(* ===== verification/ApiDemo.v ===== *)
(** * The handlers at concrete inputs *)

From S2P Require Import Prelude Order GoLib Os Netip Machine Plaintext PlaintextSpec Config ConfigSpec Duration Settings SettingsSpec SettingsDemo Plan Events Watcher.
From S2P Require Import Routing Cache CacheSpec Sourcereg Api ApiSpec PolicyApiSpec CacheApiSpec.

Local Open Scope Z_scope.

#[local] Existing Instance no_json.
#[local] Existing Instance demo_viper.
#[local] Existing Instance demo_laws.
#[local] Existing Instance demo_decodes.
#[local] Instance api_env : Env Tables := demo_env None.

(** ** Settings *)

Definition qps_kv : gmap string string := {["resolver.qps"%string := "500"%string]}.
Definition no_environ (name : string) : string := "".
Definition demo_watcher : Watcher := NewWatcher Defaults 1 None.
Definition qps_put := handleSettingsPut (K := Tables) no_environ elements (Ok qps_kv) demo_watcher start.

Lemma qps_key key raw : qps_kv !! key = Some raw -> key = "resolver.qps"%string /\ raw = "500"%string.
Proof. unfold qps_kv. by intros [<- <-]%lookup_singleton_Some. Qed.

Lemma one_key_clean raw : clean {["resolver.qps"%string := raw]}.
Proof.
  split.
  - by intros k1 k2 [x1 [<- _]%lookup_singleton_Some] [x2 [<- _]%lookup_singleton_Some].
  - intros key k [x [<- _]%lookup_singleton_Some]. apply (keys_unrelated KQPS).
Qed.

Lemma qps_overrides k x : overrides no_environ qps_kv k x -> k = KQPS /\ x = VInt 500.
Proof.
  intros (key & raw & [-> ->]%qps_key & Hk & _ & Hx). apply (key_name_inj KQPS) in Hk as <-. split; [done|].
  vm_compute in Hx. by injection Hx as <-.
Qed.

(** A request for [resolver.qps] 0 is refused; after a restart it is in force. *)
Definition zero_kv : gmap string string := {["resolver.qps"%string := "0"%string]}.
Definition demo_options : LoadOptions := MkLoadOptions "d2ip.yaml" [] ∅.

Lemma zero_overrides {J : Json} k x : overrides (H := J) no_environ zero_kv k x -> x = VInt 0.
Proof.
  intros (key & raw & Hl & Hk & _ & Hx). unfold zero_kv in Hl. apply lookup_singleton_Some in Hl as [<- <-].
  rewrite <- Hk in Hx. vm_compute in Hx. by injection Hx as <-.
Qed.

Lemma zero_is_qps {J : Json} : overrides (H := J) no_environ zero_kv KQPS (VInt 0).
Proof. exists "resolver.qps"%string, "0"%string. repeat split; (reflexivity || vm_compute; discriminate). Qed.

Lemma zero_parses {J : Json} : ~ unparsable (H1 := J) no_environ zero_kv.
Proof.
  intros (key & raw & er & Hl & _ & He). unfold zero_kv in Hl. apply lookup_singleton_Some in Hl as [<- <-].
  vm_compute in He. discriminate He.
Qed.

Lemma settings_after_restart_witness :
  exists resp w' c,
    handleSettingsPut (K := Tables) no_environ elements (Ok zero_kv) demo_watcher start = (Some (resp, demo_watcher), w') /\
    rp_code resp = 500 /\ startup_config no_environ elements demo_options (Ok (kv_of w')) = Ok c /\
    get_field KQPS c = VInt 0 /\ Validate c <> [].
Proof.
  destruct (handleSettingsPut (K := Tables) no_environ elements (Ok zero_kv) demo_watcher start) as [[[resp wt']|] w'] eqn:E;
    [|vm_compute in E; discriminate E].
  assert (rp_code resp = 500) as Hcode by (vm_compute in E; injection E as <- _ _; reflexivity).
  assert (kv_of w' = zero_kv) as Hst by (vm_compute in E; injection E as _ _ <-; reflexivity).
  assert (zero_kv ∪ kv_of start = zero_kv) as Hu by apply map_union_empty.
  destruct (Load no_environ elements demo_options) as [base|e] eqn:El; [|vm_compute in El; discriminate El].
  destruct (settings_after_restart (K := Tables) no_environ elements zero_kv demo_watcher start resp wt' w' demo_options base)
    as (c & Hs & _ & Hwt & Hun & Hov); [|exact E|by rewrite Hst, Hu|exact El|].
  - intros kv ->. rewrite Hu. split; [exact (one_key_clean "0")|]. by split; intros k x ->%zero_overrides.
  - rewrite Hst in Hs, Hov. assert (wt' = demo_watcher) as -> by (apply Hwt; rewrite Hcode; discriminate).
    exists resp, w', c. split; [reflexivity|]. split; [exact Hcode|]. rewrite Hst. split; [exact Hs|].
    assert (get_field KQPS c = VInt 0) as Hq.
    { apply (proj1 (Hov zero_parses KQPS)), zero_is_qps. }
    split; [exact Hq|]. vm_compute in Hs. injection Hs as <-. vm_compute. discriminate.
Defined.

(** The override is deleted and the configuration still has it. *)
Lemma settings_delete_keeps_witness :
  exists wt w wt' w', qps_put = (Some (status_ok, wt), w) /\
    handleSettingsDelete no_environ elements "resolver.qps" wt w = (Some (status_ok, wt'), w') /\
    kv_of w' = ∅ /\ get_field KQPS (sn_Config (Current wt')) = VInt 500.
Proof.
  destruct qps_put as [[[resp wt]|] w] eqn:E; [|vm_compute in E; discriminate E].
  assert (resp = status_ok) as -> by (vm_compute in E; injection E as <- _ _; reflexivity).
  assert (kv_of w = qps_kv) as Hkv by (vm_compute in E; injection E as _ <-; reflexivity).
  assert (get_field KQPS (sn_Config (Current wt)) = VInt 500) as Hq by (vm_compute in E; injection E as <- _; reflexivity).
  destruct (handleSettingsDelete no_environ elements "resolver.qps" wt w) as [[[resp wt']|] w'] eqn:Ed;
    [|vm_compute in E; injection E as <- <-; vm_compute in Ed; discriminate Ed].
  assert (resp = status_ok) as ->.
  { vm_compute in E. injection E as <- <-. vm_compute in Ed. injection Ed as <- _ _. reflexivity. }
  exists wt, w, wt', w'. split; [reflexivity|]. split; [exact Ed|].
  destruct (settings_delete_keeps (K := Tables) no_environ elements "resolver.qps" wt w status_ok wt' w')
    as [Hd Hc]; [by rewrite Hkv; exact (one_key_clean "500")| |exact Ed|reflexivity|].
  - intros k x. rewrite Hkv. by intros [-> ->]%qps_overrides.
  - rewrite Hd, Hc, Hkv. split; [reflexivity|exact Hq].
Defined.

(** ** Policies *)

Definition demo_policy : PolicyConfig := {|
  pc_Name := "corp"; pc_Enabled := false; pc_Categories := []; pc_Backend := BackendNone; pc_TableID := 0;
  pc_Iface := ""; pc_NFTTable := ""; pc_NFTSetV4 := ""; pc_NFTSetV6 := ""; pc_DryRun := false;
  pc_ExportFormat := ""; pc_Aggregation := None |}.

Lemma policy_store_refines_witness :
  exists wt' w', serve (RCreate demo_policy) demo_watcher start = (Some (status_ok, wt'), w') /\
    by_name (policies_of (sn_Config (Current wt'))) = {["corp"%string := demo_policy]}.
Proof.
  destruct (serve (K := Tables) (RCreate demo_policy) demo_watcher start) as [[[resp wt']|] w'] eqn:E;
    [|vm_compute in E; discriminate E].
  assert (resp = status_ok) as -> by (vm_compute in E; injection E as <- _ _; reflexivity).
  exists wt', w'. split; [reflexivity|].
  pose proof (policy_store_refines (K := Tables) (RCreate demo_policy) demo_watcher start status_ok wt' w'
                (NoDup_nil_2 (A := string)) E) as Hs.
  cbn in Hs. rewrite decide_False in Hs by (intros (n & p & Hl & _); discriminate Hl).
  destruct Hs as (l & Hm & _ & [(_ & _ & Hc & _)|(Hc & _)]); [|discriminate Hc]. rewrite Hc. exact Hm.
Defined.

(** ** The vacuum button *)

Definition no_pragma (name : string) (t : Tables) : Z := 0.
Definition vacuumed : World Tables := snd (handleCacheVacuum no_pragma stored).

Lemma vacuum_empties_witness :
  fst (handleCacheVacuum no_pragma stored) = jsonOK (BDeleted 2) /\
  (forall v4 v6 w2, SnapshotForDomains elements ["a.example"%string] vacuumed = (Ok (v4, v6), w2) -> v4 = [] /\ v6 = []).
Proof.
  split; [vm_compute; reflexivity|]. intros v4 v6 w2.
  destruct (handleCacheVacuum no_pragma stored) as [resp w1] eqn:E.
  assert (vacuumed = w1) as -> by (unfold vacuumed; rewrite E; reflexivity).
  assert (resp = jsonOK (BDeleted 2)) as -> by (vm_compute in E; injection E as <- _; reflexivity).
  destruct (vacuum_empties (K := Tables) elements elements no_pragma (spec_upsert ∅ demo_results) stored
              (jsonOK (BDeleted 2)) w1) as (_ & Hs & _); [| |exact E|reflexivity|apply Hs].
  - apply (UpsertBatch_cases (K := Tables) demo_results start (Ok tt) stored ∅); [exact refines_empty|vm_compute; reflexivity].
  - assert (map_Forall (fun k v => rv_updated v < Unix (clock (w_calls stored))) (tb_records (db stored))) as Hall.
    { apply (bool_decide_unpack _). vm_compute. exact I. }
    exact Hall.
Defined.

(** ** The pages of a category *)

Lemma pages_cover_witness :
  exists slices, slices !! 1%nat = Some ["b.example"%string] /\
    mjoin slices = ["a.example"; "b.example"]%string /\
    handleCategoryDomains (K := Kernel) elements (fst corp_added) "corp:default" (Itoa 2) "1" =
      Some (jsonOK (BPage "corp:default" 2 1 2 ["b.example"%string] false)).
Proof.
  destruct (pages_cover (K := Kernel) elements (fst corp_added) "corp:default" "1" ["a.example"; "b.example"]%string 2)
    as (slices & Hp & _ & Hall); [discriminate|vm_compute; reflexivity|lia|vm_compute; reflexivity|].
  specialize (Hall eq_refl). destruct (Hp 1%nat ltac:(lia)) as (s & Hs & Hr).
  assert (s = ["b.example"%string]) as -> by (vm_compute in Hr; injection Hr as <-; reflexivity).
  exists slices. split; [exact Hs|]. split; [exact Hall|exact Hr].
Defined.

• _Try it_
In the listing, find every line with the word "unfold" and return it.

• _Task solution_
Proof. unfold qps_kv. by intros [<- <-]%lookup_singleton_Some. Qed.
  intros (key & raw & Hl & Hk & _ & Hx). unfold zero_kv in Hl. apply lookup_singleton_Some in Hl as [<- <-].
  intros (key & raw & er & Hl & _ & He). unfold zero_kv in Hl. apply lookup_singleton_Some in Hl as [<- <-].
  assert (vacuumed = w1) as -> by (unfold vacuumed; rewrite E; reflexivity).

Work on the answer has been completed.